International Association of Survey Statisticians (IASS)

Ask the Experts: Design

1. When is auxiliary information best used; for sample design or for estimation purposes?
2. Why collect new data when data are readily available in registers and data banks?
3.We made a survey last year in the housing sector, and we are going to repeat it next year in order to measure changes. What do we need to think of? Should we make an independent sample?
 
1. When is auxiliary information best used; for sample design or for estimation purposes?

Answer:
To answer this question, we first need some structure. Suppose we are interested in estimating the population totals for a set of variables based an a random sample of population units drawn from some sampling frame.
Aiding this endeavor is a second set of auxiliary variables for which we already know the population totals. This auxiliary information can be used at the estimation stage to compensate for units selected for the sample that fail to provide adequate responses and for population units missing from the sampling frame. There are no equivalent potential uses of such information at the design stage.
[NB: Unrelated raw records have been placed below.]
(** The context at a call of [process_yield] on the stack of [i]. *)
Record on_kstack (i : Z) (c : cpu) : Prop := OnKstack {
  ok_regs : regs_ok c;
  ok_esp : proc_addr i + 80 ≤ r_esp c ≤ kstack_top i - 4
}.

Definition record_ctx (i : Z) (c : cpu) G : Z → cpu := λ j, if decide (j = i) then c else G j.

Lemma kstack_apart i j b : i ≠ j → in_kstack i b → in_kstack j b → False.
Proof. unfold in_kstack, Process.kstack_top, PROCESS_KSTACK_SIZE, Process.proc_addr. nia. Qed.

Lemma kstack_low i b : placed → 0 ≤ i < 16 → in_kstack i b → 0 < b < 1048576 ∧ ¬ paging_byte page_directory page_tables b.
Proof.
  intros [_ _ Ht H1 H2] Hi. unfold in_kstack, paging_byte, Process.kstack_top, PROCESS_KSTACK_SIZE, Process.proc_addr. lia.
Qed.

(** ** What a yield leaves alone *)

Lemma yield_fa c k c' k' : yield c k = Some (c', k') → v_fa (k_vm k') = v_fa (k_vm k).
Proof.
  unfold process_yield. repeat (destruct (push _ _ _) as [? ?]). intros (t & _ & ([i t'] & _ & H)%bind_Some)%bind_Some.
  destruct (push _ _ _) as [? ?]. apply bind_Some in H as (k1 & H1 & H2).
  unfold process_before_switch in H1. apply bind_Some in H1 as (p & _ & H1).
  unfold restore_context in H2. apply bind_Some in H2 as (q & _ & H2).
  repeat (destruct (pop _ _) as [? ?]). injection H2 as _ <-. destruct (decide _) in H1; by injection H1 as <-.
Qed.

(** Every slot keeps all but its state, the yielding one also its stack pointer. *)
Lemma yield_slots c k c' k' :
  kinv k → esps_ok k → 20 ≤ r_esp c < 8388608 → yield c k = Some (c', k') →
  ∃ i p, k_current k' = Some i ∧ 0 ≤ i < k_next_pid k ∧ k_next_pid k' = k_next_pid k ∧
    aget (k_table k') i = Some p ∧ p_state p = PROC_RUNNING ∧
    c' = frame_ctx (k_mem k') (p_esp p) ∧ k_mem k' = pushed c (proc_addr i) (k_mem k) ∧ cr3_ok k' ∧ kinv k' ∧
    ∀ j q', aget (k_table k') j = Some q' → ∃ q, aget (k_table k) j = Some q ∧
      same_but_state (if decide (k_current k = Some j) then set_esp (r_esp c - 16) q else q) q' ∧
      (p_state q' = PROC_UNUSED ↔ p_state q = PROC_UNUSED).
Proof.
  intros Hk Hes Hr Hy.
  destruct (process_yield_lemma process_table page_directory c k Hk Hr Hes) as
    (t & i & t' & s1 & p & Ht & Hs & Htab & Hn & Hnp & Hm & _ & Hp & Hst & Hcr & Hy' & Hk').
  rewrite Hy in Hy'. injection Hy' as -> ->.
  destruct (saved_kinv k (r_esp c - 16) Hk) as (t0 & Ht0 & Hkt & Hta). rewrite Ht in Ht0. injection Ht0 as <-.
  destruct (sched_next_any t (k_current k) (k_next_pid k)) as (i' & t1 & E & Hi & _ & Ha);
    [apply Hkt|apply Hk|apply Hk|apply Hkt| |].
  { intros j Hj. destruct (decide (j < k_next_pid k)); [done|].
    unfold state_of in Hj. destruct (aget t j) as [r|] eqn:Hpj; [|done]. injection Hj as Hj.
    destruct (ki_slot _ Hkt j r Hpj) as (_ & Hun & _). simpl in Hun. rewrite (proj2 Hun) in Hj by lia. done. }
  rewrite Hs in E. injection E as <- <-. exists i, p. split; [done|]. split; [done|]. split; [done|].
  split; [by rewrite Htab|]. split; [done|]. split; [done|]. split; [done|].
  split; [unfold Spaces.cr3_ok; by rewrite Hcr, Hn, Htab, Hp|]. split; [done|].
  intros j q'. rewrite Htab. intros Hj. destruct (Ha j q' Hj) as (q0 & Hq0 & Hsame & _ & U1 & U2). rewrite Hta in Hq0.
  assert (∀ q, aget (k_table k) j = Some q → p_state q0 = p_state q → p_state q' = PROC_UNUSED ↔ p_state q = PROC_UNUSED) as Hun.
  { intros q Hq Eq. rewrite <-Eq. split; [done|]. intros Hu. apply U2; [done|]. intros ->.
    destruct (ki_slot k Hk i q Hq) as (_ & Hx & _). rewrite <-Eq in Hx. apply Hx in Hu. lia. }
  destruct (decide (k_current k = Some j)).
  - apply fmap_Some in Hq0 as (q & Hq & ->). exists q. split; [done|]. split; [done|]. by apply Hun.
  - exists q0. split; [done|]. split; [done|]. by apply Hun.
Qed.

(** The spaces are those from before. *)
Lemma yield_space c k c' k' j pd :
  kinv k → esps_ok k → 20 ≤ r_esp c < 8388608 → yield c k = Some (c', k') → space_of k' j pd ↔ space_of k j pd.
Proof.
  intros Hk Hes Hr Hy. destruct (yield_slots c k c' k' Hk Hes Hr Hy) as (i & p & _ & _ & _ & _ & _ & _ & _ & _ & Hk' & Hsl).
  split.
  - intros (q' & Hq' & Hpd & Hz). destruct (Hsl j q' Hq') as (q & Hq & Hsame & _). exists q. split; [done|]. split; [|done].
    rewrite <-Hpd, Hsame. by case_decide.
  - intros (q & Hq & Hpd & Hz). pose proof (aget_Some_lt _ _ _ Hq) as Hlt. rewrite (ki_len k Hk) in Hlt.
    destruct (aget_total (k_table k') 16 j (ki_len k' Hk') ltac:(lia)) as [q' Hq'].
    destruct (Hsl j q' Hq') as (q1 & Hq1 & Hsame & _). rewrite Hq in Hq1. injection Hq1 as <-.
    exists q'. split; [done|]. split; [|done]. rewrite <-Hpd, Hsame. by case_decide.
Qed.

(** ** Processes that do not run *)

(** What happens to process [j] while others run: nothing, as long as it lives. *)
Record keeps (j : Z) k k' : Prop := Keeps {
  kp_next : k_next_pid k ≤ k_next_pid k';
  kp_back pd : j < k_next_pid k → space_of k' j pd → space_of k j pd;
  kp_frames pd n q : j < k_next_pid k → space_of k j pd → space_of k' j pd → owns (k_mem k) pd n q →
    owns (k_mem k') pd n q ∧ ∀ b, q ≤ b < q + 4096 → load8 (k_mem k') b = load8 (k_mem k) b
}.

Lemma keeps_refl j k : keeps j k k.
Proof. by constructor. Qed.

Lemma keeps_trans j k1 k2 k3 : keeps j k1 k2 → keeps j k2 k3 → keeps j k1 k3.
Proof.
  intros [N1 B1 F1] [N2 B2 F2]. constructor; [lia| |].
  - intros pd Hlt H. apply B1; [done|]. apply B2; [lia|done].
  - intros pd n q Hlt H1 H3 Ho. assert (space_of k2 j pd) as H2 by (apply B2; [lia|done]).
    destruct (F1 pd n q Hlt H1 H2 Ho) as [Ho2 Hb2]. destruct (F2 pd n q ltac:(lia) H2 H3 Ho2) as [Ho3 Hb3]. split; [done|].
    intros b Hb. by rewrite Hb3, Hb2.
Qed.

(** Changes below 1 MB. *)
Lemma keeps_low j k k' :
  spaces_ok k → k_next_pid k ≤ k_next_pid k' → (∀ pd, space_of k' j pd → space_of k j pd) →
  (∀ b, 1048576 ≤ b → load8 (k_mem k') b = load8 (k_mem k) b) → keeps j k k'.
Proof.
  intros Hs Hn Hb Hm. constructor; [done|by intros pd _; apply Hb|]. intros pd n q _ Hsp _ Ho. split.
  - apply (same_tables_owns (k_vm k) (k_vm k')); [by apply (sp_wf _ _ _ Hs j)| |done].
    intros n' q' b [_ Hq]%owns_frame _ Hb'. apply Hm. lia.
  - intros b Hb'. apply Hm. apply owns_frame in Ho as [_ ?]. lia.
Qed.

(** ** The switch *)

(** What the abstract machine records at a yield: nothing for the caller before the
    first process. *)
Definition yield_ctx (c : cpu) k G : Z → cpu :=
  match k_current k with Some i => record_ctx i (resume_ctx c (k_mem k)) G | None => G end.

(** The bytes that a yield pushes are nobody else's. *)
Definition own_stack (c : cpu) k : Prop :=
  20 ≤ r_esp c < 8388608 ∧
  (∀ b, r_esp c - 20 ≤ b < r_esp c → ¬ paging_byte page_directory page_tables b) ∧
  ∀ j b, 0 ≤ j < 16 → r_esp c - 20 ≤ b < r_esp c → k_current k ≠ Some j → ¬ in_kstack j b.

Lemma pushed_elsewhere c x m b : b < r_esp c - 20 ∨ r_esp c ≤ b → load8 (pushed c x m) b = load8 m b.
Proof. intros Hb. unfold pushed. by rewrite !load8_store32_ne by lia. Qed.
Even in a textbook environment where the sampling frame is complete and every sampled unit provides a usable response, the combination of a simple random sample and an estimator constructed to make prudent use of the auxiliary information will usually produce better results than a cleverly constructed sample design employing the same information coupled with an expansion estimator (a sample-weighted sum where the weights are the reciprocals of the probabilities of selection).

That is not always the case. In one of the simplest examples of the use of auxiliary information, there is a single variable of interest and a single auxiliary. The value of the auxiliary variable is known and positive for every unit in the population. If the unit-by-unit ratios of the variable of interest and the auxiliary variable behave like independent random variables with a common mean and variance, then for a given sample size, the combination of a sample drawn with probabilities proportional to the auxiliary variable and an expansion estimator will tend to be more efficient (have less variance) than a simple random sample combined with a ratio estimator (an expansion estimator for the variable of interest multiplied by the ratio of the population total for the auxiliary variable and the expansion estimator for the auxiliary variable).

Few surveys are conducted to estimate a single variable total, however. If we have two or more variables of interest each with their own auxiliary, then we can construct a different ratio estimator for each variable total, but we can only draw the sample once. The design may be relatively efficient for one of those variables, but not for all of them. Moreover, with only a modest loss of efficiency, we can use the same calibration estimator for each survey variable. A calibration estimator looks like an expansion estimator but the original sampling weights are replaced by calibration weights. Calibration weights are modifications of the original sampling weights constructed so that the calibration-weighted sum across the sample of each auxiliary variable equals its population total. (Note: The ratio estimator is an example of a calibration estimator in which the calibration weight for a unit is its original sampling weight multiplied by the ratio of the population total for a lone auxiliary variable to the expansion estimator for that auxiliary variable.) There is no equivalent way to design a sample to be as efficient for all variables of interest at once.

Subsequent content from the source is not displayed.